得知消息的地下勢力的頭頭們,都開始自己親自下場,要是被那些警長們盯上,對于他們來說可就是損失慘重了,他們的產業關門一天,那消失的利益就是幾萬美元,一個星期下來,什么勢力都要傷筋動骨,市場也會損失掉的、
看到老大都下場了,之前那些敷衍了事的小弟們也重新調整了下自己的態度,所有人都像是餓了很久的鬣狗,緊緊盯著每一個可疑的人員。
而諾耶可算是真的有本事,經過了這么久,一直都沒有被人找到蹤跡,在殺掉了邁爾斯議員了以后,他也算是大仇得報了,唯一遺憾的是,襲擊希爾的人手沒有得手,只能遺憾的重新尋找機會。
但是希爾自從上次遭受到襲擊以后,就加強了自身的安保團隊,甚至求組了丹佛的李斯科旗下的雇傭兵們,身體周邊幾乎是蚊蟲都進不了身。
諾耶跟著遠遠的盯了好幾天,始終沒有找到一個合適的機會,在加上滿城都是尋找他的人手,所以再次襲擊的難度大大的加大、
正當他準備奮力一搏,用極端的方式來報仇的時候,墨西哥那邊又傳來了消息,上次他殺對手幫派老大的事情已經平息了下來,自己幫派已經順利的把對手的地盤和人手都吸納接收完了,他可以回來了。
再加上身邊的小弟一直開口相勸,諾耶也收回了一開始的心思,準備回到墨西哥去,等這邊的風頭淡一點了,再繼續回來找希爾報仇。
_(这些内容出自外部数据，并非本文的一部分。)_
(** Up to the call of [new_task]. *)
Lemma infiles_wp e info n (Q : () → editor → Prop) :
  loading e = false → parseInt (field "wf_infiles" e) = JInt (Z.of_nat n) → (1 ≤ n)%nat →
  Z.of_nat (length (inputs e) + n) ≤ max_length → (data e < length (docs e))%nat →
  workflow_info (the_doc e) = Some info →
  (∀ e3, the_doc e3 = (the_doc e) <| raw_inputs := Some (raw_entry <$> seq 1 n) |>
           <| workflow_info := Some (set "update_date" (JStr (datum (now e3))) info) |> →
     inputs e3 = replaced_labels n (inputs e) → fields e3 = fields e → task_input e3 = task_input e →
     task_depends e3 = task_depends e → task_output e3 = task_output e →
     (data e3 < length (docs e3))%nat → wp new_task Q e3) →
  wp on_infiles Q e.
Proof.
  intros Hl Hn Hn1 Hmax Hd Hi HQ. unfold on_infiles. do 2 wp_step. rewrite Hl, Hn.
  assert (jtruthy (JInt (Z.of_nat n)) = true) as -> by (simpl; apply negb_true_iff, Z.eqb_neq; lia).
  simpl negb. cbv iota. wp_step. unfold set_doc at 1. do 3 wp_step.
  assert (passes (JInt (Z.of_nat n)) = seq 1 n) as ->.
  { unfold passes. unfold max_length in Hmax. rewrite Z.min_l by lia. by rewrite Nat2Z.id. }
  match goal with |- context [wp _ _ ?s] => set (e1 := s) end.
  assert (the_doc e1 = (the_doc e) <| raw_inputs := Some [] |> ∧ (data e1 < length (docs e1))%nat ∧
    inputs e1 = List.filter (λ l, negb (is_raw_label l)) (inputs e) ∧ fields e1 = fields e ∧
    task_input e1 = task_input e ∧ task_depends e1 = task_depends e ∧ task_output e1 = task_output e)
    as (D1 & D2 & D3 & D4 & D5 & D6 & D7).
  { unfold e1. split_and!; upd_simpl; rewrite ?length_insert; try done.
    by apply (the_doc_set (λ d, d <| raw_inputs := Some [] |>)). }
  clearbody e1. wp_step.
  eapply wp_mono; [|apply (raw_inputs_wp n e1 D2)].
  2: by rewrite D1.
  2: { rewrite D3. pose proof (list_filter_length (λ l, negb (is_raw_label l)) (inputs e)). lia. }
  intros [] e2 (R1 & R2 & R3 & R4 & R5 & R6 & R7 & R8). cbv beta. wp_step.
  eapply wp_mono; [|apply (update_wp e2 info); [lia|by rewrite R1, D1]].
  intros [] e3 (U1 & _ & U3 & _ & U5 & U6 & _ & _ & U9 & U10 & U11 & U12 & U13).
  apply HQ; unfold replaced_labels; try congruence. by rewrite U1, R1, D1, U13.
Qed.

(** C32: a number of input files replaces the raw inputs, also while a task is in
    the form: the document then has that many raw inputs, numbered from 1; in the
    list of inputs the labels of raw inputs (in the form in which the editor makes
    them; those of a loaded document have no task number, are not recognised and
    stay) are replaced by theirs, and the options of the form are that list. The
    handler then calls [new_task]: without a command in the form the tasks are
    left alone; with one the task in the form is added and the files it writes are
    listed behind the others. *)
Theorem infiles_replaces_raw_inputs e info n ts :
  loading e = false → parseInt (field "wf_infiles" e) = JInt (Z.of_nat n) → (1 ≤ n)%nat →
  Z.of_nat (length (inputs e) + n) ≤ max_length → (data e < length (docs e))%nat →
  workflow_info (the_doc e) = Some info → d_tasks (the_doc e) = Some ts →
  let t := form_task (length ts + 1) e in
  let labels := replaced_labels n (inputs e) in
  List.filter is_raw_label labels = raw_label <$> seq 1 n ∧
  wp on_infiles (λ _ e',
    raw_inputs (the_doc e') = Some (raw_entry <$> seq 1 n) ∧ (task_input e').*1 = inputs e' ∧
    if (field "task_command" e =? "")%string
    then inputs e' = labels ∧ d_tasks (the_doc e') = Some ts
    else inputs e' = labels ++ ((λ o, label o (to_str (taskid t))) <$> outputs t) ∧
         d_tasks (the_doc e') = Some (ts ++ [t])) e.
Proof.
  intros Hl Hn Hn1 Hmax Hd Hi Hts t labels. split; [apply replaced_labels_raw|].
  apply (infiles_wp e info n); try done. intros e3 U1 U2 U3 U4 U5 U6 U7.
  assert (field "task_command" e3 = field "task_command" e) as Ec by (unfold field; by rewrite U3).
  destruct (String.eqb_spec (field "task_command" e) "") as [Hc|Hc].
  - unfold new_task. wp_step. wp_step. rewrite Ec, Hc.
    simpl when. wp_step. wp_step. unfold refresh_selects. wp_step.
    match goal with |- context [the_doc ?s] => change (the_doc s) with (the_doc e3) end.
    upd_simpl. rewrite U1, U2, options_of_values. by split_and!.
  - eapply wp_mono; [|eapply (new_task_wp e3); [done|by rewrite U1|by rewrite U1|by rewrite Ec]].
    intros [] e' (-> & _ & _ & _ & _ & _ & -> & -> & _).
    rewrite (form_task_ext _ e), U1, U2 by done. by split_and!.
Qed.

(** ** The date *)

Lemma pad_no_dash n : 0 ≤ n → has_char "-"%char (pad n) = false.
Proof.
  intros Hn. unfold pad. rewrite has_char_app.
  rewrite (all_chars_no "-"%char is_digit (show n)); [|done|by apply show_digits].
  by destruct (n <? 10).
Qed.

(** The date of an update has the year, the number of the month less one and
    the day: [getMonth] counts from 0. *)
Theorem update_date_month_behind y m d :
  0 ≤ y → 1 ≤ m ≤ 12 → 1 ≤ d ≤ 31 →
  ∃ mm dd, split_on "-"%char (datum (mkDate y (m - 1) d)) = [show y; mm; dd] ∧
    parseInt mm = JInt (m - 1) ∧ parseInt dd = JInt d ∧ slen mm = 2 ∧ slen dd = 2.
Proof.
  intros Hy Hm Hd. exists (pad (m - 1)), (pad d). unfold datum. cbn [year month day].
  split.
  - etrans; [apply (split_on_app "-" (show y) (pad (m - 1) +++ "-" +++ pad d))|].
    { apply (all_chars_no _ is_digit); [done|by apply show_digits]. }
    f_equal. etrans; [apply (split_on_app "-" (pad (m - 1)) (pad d)), pad_no_dash; lia|].
    f_equal. apply split_on_none, pad_no_dash. lia.
  - assert (∀ n, 0 ≤ n ≤ 31 → parseInt (pad n) = JInt n ∧ slen (pad n) = 2) as Hp.
    { intros n Hn. assert (n ∈ seqZ 0 32) as Hin by (apply elem_of_seqZ; lia).
      assert (forallb (λ n, bool_decide (parseInt (pad n) = JInt n) && (slen (pad n) =? 2))
        (seqZ 0 32) = true) as Hall by vm_eq.
      rewrite forallb_forall in Hall. apply list_elem_of_In, Hall in Hin.
      apply andb_true_iff in Hin as [H1%bool_decide_eq_true H2%Z.eqb_eq]. done. }
    destruct (Hp (m - 1)), (Hp d); try lia. done.
Qed.

(** ** Witnesses *)

Lemma load_shows_document_witness :
  wp (load_workflow (Ok sample_doc)) (λ _ e',
    (task_input e').*1 = ["#i_1"; "a.fa [1]"; "b.fa [1]"] ∧ (task_depends e').*1 = ["0"; "1"])
    (start today).
Proof.
  eapply wp_mono; [|apply (load_shows_document (start today) sample_doc [("name", JStr "qc")]
    [sample_task 1 [VNum (num_of_Z 0)] ["a.fa"; "b.fa"]]); reflexivity].
  intros [] e' (_ & _ & _ & _ & _ & _ & _ & _ & _ & _ & -> & -> & _).
  split; vm_compute; reflexivity.
Defined.

Lemma loaded_raw_inputs_lose_their_names_witness :
  collect_inputs ["#i_1"; "#i_2"] = [("", VStr "")].
Proof. apply (loaded_raw_inputs_lose_their_names [1; 2]%nat). discriminate. Defined.

Definition infiles_typed : editor := run [EvType "wf_infiles" "3"] (start today).

Lemma infiles_replaces_raw_inputs_witness :
  wp on_infiles (λ _ e', inputs e' = ["#i_1 [0]"; "#i_2 [0]"; "#i_3 [0]"]) infiles_typed.
Proof.
  eapply wp_mono; [|apply (infiles_replaces_raw_inputs infiles_typed
    [("name", JStr ""); ("author", JStr ""); ("contact", JStr ""); ("update_date", JStr "2014-00-31");
     ("description", JStr "")] 3 [])].
  - intros [] e' (_ & _ & -> & _). vm_compute. reflexivity.
  - vm_eq.
  - vm_eq.
  - lia.
  - vm_compute. discriminate.
  - vm_compute. lia.
  - vm_eq.
  - vm_eq.
Defined.

Lemma update_date_month_behind_witness :
  ∃ mm dd, split_on "-"%char (datum (mkDate 2014 (1 - 1) 31)) = ["2014"; mm; dd] ∧
    parseInt mm = JInt (1 - 1) ∧ parseInt dd = JInt 31 ∧ slen mm = 2 ∧ slen dd = 2.
Proof. apply (update_date_month_behind 2014 1 31); lia. Defined.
小弟看到諾耶總算是松口了,頓時喜出望外,立刻發動幫派的人脈關系,尋找著能夠出境的偷渡方式,畢竟繼續待下去夜長夢多的,說不定哪天就栽了。
可是因為上次諾耶把送他們偷渡的蛇頭給干掉了,現在這一行的人都極度仇視諾耶一群人,沒有人愿意接下送他們出境的任務。
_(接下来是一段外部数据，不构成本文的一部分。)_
(* ===== verification/CustomButton.v ===== *)
(** * The MG-RAST button

    src/site_deprecated/js/customButton.js: a button that the configuration adds
    to the page of a job ([custom_button_html]).  It deletes a suspended job of
    the MG-RAST pipeline through the API of MG-RAST; its answer is handled like
    that of the monitor's own actions. *)

From S2P Require Import Prelude JsString JsNumber JsValue JsJson JsRegExp RegExpEngine JsonText JsonRoundTrip JsState JsPromise TableData TableEvents MonitorData Monitor MonitorActions.

Definition showDeleteMGRASTButton (job : option json) : res bool :=
  state ← vprop job "state";
  if loose_eq state (VStr "suspend") then
    p ← vprop2 job "info" "pipeline";
    Ok (loose_eq p (VStr "mgrast-prod"))
  else Ok false.

(** [s.replace(p, r)] of a string pattern: the first occurrence. *)
Fixpoint replace_str (p r s : string) : string :=
  match take_prefix p s with
  | Some rest => r +++ rest
  | None => match s with EmptyString => "" | String c s' => String c (replace_str p r s') end
  end.

(** The body of the request. *)
Definition mgrast_body (id why : string) : string :=
  q "{ `metagenome_id`: `" +++ id +++ q "`,`reason`: `" +++ why +++ q "` }".

Section button.
Context `{RegExpOps} `{PromiseOps}.
Context (base64 : string → string) (byteSize : num → string) (retina_keys : option json → list string).
Context (date_parse : value → num) (locale_date : value → string).
Context (cfg : config).

Implicit Types (m : monitor).

Definition mgrast_post (job : option json) (why : string) : res mgrast_request :=
  auth ← need TypeError (authorization cfg);
  attr ← prop2 job "info" "userattr";
  id ← vprop attr "id";
  Ok (mkMgrast (mgrast_api cfg +++ "/job/delete") (replace_str "OAuth" "mgrast" auth)
        (mgrast_body (to_str id) why)).

Definition mgrast_callback : callback :=
  CbAction ThenDisplay "job deleted from MG-RAST" "failed to delete job from MG-RAST".

(** [reason] is the answer to the prompt; an empty or cancelled prompt sends
    nothing. *)
Definition deleteMGRASTJob (job : option json) (reason : option string) : M monitor () :=
  match set_param reason with
  | None => skip
  | Some why =>
      r ← lift (mgrast_post job why);
      _ ← modify (λ m, m <| posts := posts m ++ [r] |>);
      ajax "POST" (mg_url r) mgrast_callback
  end.

(** ** What it does *)

(** Deleting a job of MG-RAST.  A prompt that is cancelled or left empty sends
    nothing; otherwise exactly one request is sent, and when it fails the page
    is as it was before, but for an alert that says so. *)
Theorem mgrast_failure_only_alerts job reason m m' body :
  (set_param reason = None → deleteMGRASTJob job reason m = (m, Ok ())) ∧
  (set_param reason ≠ None → deleteMGRASTJob job reason m = (m', Ok ()) →
   ∃ r, posts m' = posts m ++ [r] ∧ mg_url r = mgrast_api cfg +++ "/job/delete" ∧
     answer base64 byteSize retina_keys date_parse locale_date cfg (length (requests m)) false body m' =
       (m <| posts := posts m ++ [r] |>
          <| m_alerts := m_alerts m ++ ["failed to delete job from MG-RAST"] |>, Ok ())).
Proof.
  unfold deleteMGRASTJob. destruct (set_param reason) as [why|]; [|done]. split; [done|].
  intros _. unfold mbind, M_bind, lift. destruct (mgrast_post job why) as [r|e] eqn:Hr; [|done].
  intros [= <-]. exists r. upd_simpl. split; [done|]. split.
  { revert Hr. unfold mgrast_post, mbind, res_bind.
    repeat (case_match; try done). by intros [= <-]. }
  unfold answer, mbind, M_bind, gets, lift. upd_simpl.
  rewrite list_lookup_middle by done. upd_simpl.
  unfold on_failure, mgrast_callback, m_alert, modify. simpl. upd_simpl.
  rewrite delete_middle, app_nil_r. by destruct m.
Qed.

(** ** The body *)

(** A text in which nothing has to be escaped. *)
Definition plain_text (s : string) : bool := (quote_chars s =? s)%string.

Lemma read_plain s r : plain_text s = true → read_chars (s +++ String dquote r) = Some (s, r).
Proof. intros Hs%String.eqb_eq. rewrite <-Hs at 1. apply read_quote. Qed.

(** A member of an object whose value is a string. *)
Lemma read_member f k v acc x y r :
  read_chars x = Some (k, q ": `" +++ y) → read_chars y = Some (v, r) →
  read_members (S (S f)) (String dquote x) acc =
    let r := skip_ws r in
    if head_is "," r then read_members (S f) (rest_of r) (set k (JStr v) acc)
    else if head_is "}" r then Some (set k (JStr v) acc, rest_of r) else None.
Proof.
  intros Hx Hy.
  assert (read_value (S f) (q " `" +++ y) = Some (JStr v, r)) as Hv.
  { change (('(t, r) ← read_chars y; Some (JStr t, r)) = Some (JStr v, r)). by rewrite Hy. }
  change (('(k, r) ← read_chars x;
    let r := skip_ws r in
    if head_is ":" r then
      '(j, r) ← read_value (S f) (rest_of r);
      let r := skip_ws r in
      let acc := set k j acc in
      if head_is "," r then read_members (S f) (rest_of r) acc
      else if head_is "}" r then Some (acc, rest_of r)
      else None
    else None) = let r := skip_ws r in
    if head_is "," r then read_members (S f) (rest_of r) (set k (JStr v) acc)
    else if head_is "}" r then Some (set k (JStr v) acc, rest_of r) else None).
  rewrite Hx. cbn beta zeta iota delta [mbind option_bind].
  change (skip_ws (q ": `" +++ y)) with (q ": `" +++ y).
  change (head_is ":" (q ": `" +++ y)) with true. change (rest_of (q ": `" +++ y)) with (q " `" +++ y).
  by rewrite Hv.
Qed.

Lemma body_reads_back id why :
  plain_text id = true → plain_text why = true →
  json_parse (mgrast_body id why) = Ok (JObj [("metagenome_id", JStr id); ("reason", JStr why)]).
Proof.
  intros Hid Hwhy. unfold json_parse.
  assert (∃ n, String.length (mgrast_body id why) = S (S n)) as [n ->] by by eexists.
  replace (2 * S (S n))%nat with (S (S (S (S (2 * n))))) by lia. unfold mgrast_body.
  change (q "`,`reason`: `" +++ why +++ q "` }") with
    (String dquote (q ",`reason`: `" +++ why +++ String dquote " }")).
  set (tail := why +++ String dquote " }"). set (rest := id +++ String dquote (q ",`reason`: `" +++ tail)).
  change (read_value (S (S (S (S (S (2 * n)))))) (q "{ `metagenome_id`: `" +++ rest)) with
    ('(o, r) ← read_members (S (S (S (S (2 * n))))) (String dquote (q "metagenome_id`: `" +++ rest)) [];
     Some (JObj o, r)).
  rewrite (read_member _ "metagenome_id" id [] _ rest (q ",`reason`: `" +++ tail));
    [|done|by apply read_plain]. cbn zeta.
  change (skip_ws (q ",`reason`: `" +++ tail)) with (q ",`reason`: `" +++ tail).
  change (rest_of (q ",`reason`: `" +++ tail)) with (String dquote (q "reason`: `" +++ tail)).
  change (head_is "," (q ",`reason`: `" +++ tail)) with true. cbn iota.
  rewrite (read_member _ "reason" why _ _ tail " }"); [done|done|by apply read_plain].
Qed.
End button.

(** C29: What is sent.  A request for a job and a reason in which no character has to
    be escaped has the header of MG-RAST and a body that a server reads as the
    job's id and the reason. *)
Theorem mgrast_request_is_read (cfg : config) job why r :
  mgrast_post cfg job why = Ok r →
  ∃ auth id, authorization cfg = Some auth ∧ mg_auth r = replace_str "OAuth" "mgrast" auth ∧
    (attr ← prop2 job "info" "userattr"; vprop attr "id") = Ok id ∧
    (plain_text (to_str id) = true → plain_text why = true →
     json_parse (mg_data r) = Ok (JObj [("metagenome_id", JStr (to_str id)); ("reason", JStr why)])).
Proof.
  unfold mgrast_post. destruct (authorization cfg) as [auth|]; [|done]. cbn.
  destruct (prop2 job "info" "userattr") as [attr|]; [|done]. cbn.
  destruct (vprop attr "id") as [id|]; [|done]. intros [= <-]. exists auth, id.
  eauto using body_reads_back.
Qed.

(** A quote in the reason: the body cannot be read, or it says something else. *)
Example unescaped_reasons :
  json_parse (mgrast_body "7" (q "a `test` job")) = Throw SyntaxError ∧
  json_parse (mgrast_body "7" (q "x`,`metagenome_id`: `8")) =
    Ok (JObj [("metagenome_id", JStr "8"); ("reason", JStr "x")]).
Proof. split; vm_compute; reflexivity. Qed.

(** ** Witnesses *)

Definition mgrast_job : json :=
  JObj [("info", JObj [("userattr", JObj [("id", JStr "mgm7")])]); ("state", JStr "suspend")].

Lemma mgrast_request_is_read_witness :
  ∃ r, mgrast_post ex_config (Some mgrast_job) "too old" = Ok r ∧
    json_parse (mg_data r) = Ok (JObj [("metagenome_id", JStr "mgm7"); ("reason", JStr "too old")]).
Proof.
  eexists. split; [reflexivity|].
  destruct (mgrast_request_is_read ex_config (Some mgrast_job) "too old" _ eq_refl)
    as (auth & id & _ & _ & Hid & Hread).
  injection Hid as <-. apply Hread; reflexivity.
Defined.

Lemma mgrast_failure_only_alerts_witness :
  ∃ m', deleteMGRASTJob ex_config (Some mgrast_job) (Some "too old") ex_monitor = (m', Ok ()) ∧
    m_alerts (answer ex_base64 ex_byteSize ex_keys ex_parse ex_locale ex_config 0 false None m').1 =
      ["failed to delete job from MG-RAST"].
Proof.
  eexists. split; [reflexivity|].
  edestruct (mgrast_failure_only_alerts ex_base64 ex_byteSize ex_keys ex_parse ex_locale ex_config
    (Some mgrast_job) (Some "too old") ex_monitor) as [_ Hsome].
  destruct (Hsome ltac:(discriminate) eq_refl) as (r & _ & _ & Hr). simpl length in Hr.
  rewrite Hr. reflexivity.
Defined.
在小弟不斷加大賞金的情況下,總算是有一位新入行沒多久的毛頭小子準備放手一搏了,諾耶也收拾好了行李和東西,帶著小弟來到了約定的地點。
“嘟嘟嘟”
刀疤臉把手指放在嘴唇里,學著海岸上的海鳥叫聲喊了幾下,這是他們跟蛇頭約定好的信號。
黑暗的海面上格外的平靜,刀疤臉瞇著眼睛,緊緊盯著前方,不一會,一艘船悄無聲息的出現在了黑暗的夜色里。慢慢的朝著岸邊靠近、
船上還閃爍著手電筒的燈光,正是約定好的行動信號,刀疤臉到了此時,才算是松了一口氣,等上了船,才算是魚躍大海,安全了。
在丹佛市的每一天,他都像是驚弓之鳥,畢竟這里他們幫派的勢力可是幾乎算是沒有的,要是被對方抓住,下場肯定是死路一條的。
能夠活著,誰會愿意去死呢,螻蟻尚且偷生,更何況是人。
刀疤臉把地上的行李拎起來,對著正在用腳攆著地上小草的諾耶,勸阻著。
“老大,你這次可收著點脾氣,上次殺了蛇頭的事情,已經讓幫派很難做了,這次可是出了五倍的價錢,才有人愿意接單的,要是這種事情再出一遍的話,我們幫派其他跑路的人可是徹底找不到渠道了。”
諾耶的心里涌起一陣煩躁的情緒,他始終有種不安的感覺,但是又察覺不到具體是什么原因,所以有些火氣翻騰。
聽到刀疤臉的話,冷冷的瞥了過去,可是對方毫不畏懼的跟自己對視,氛圍凝固了一會,他也知道自己上次有些太過于沖動了,對方只是嗆了自己兩句,到了岸上火氣就壓不住了,直接把對方給干掉了,屬實有些不對。
“行了,我知道了,快點上船走吧,”
聽到老大肯定的回答,刀疤臉才算是放心了,第一個跳上了已經停在岸邊的船上,跟開船的人交涉了幾句,確定暗號都正確,才從兜里掏出這次運費一半的錢扔給了對方,然后朝著岸邊揮舞著自己的手。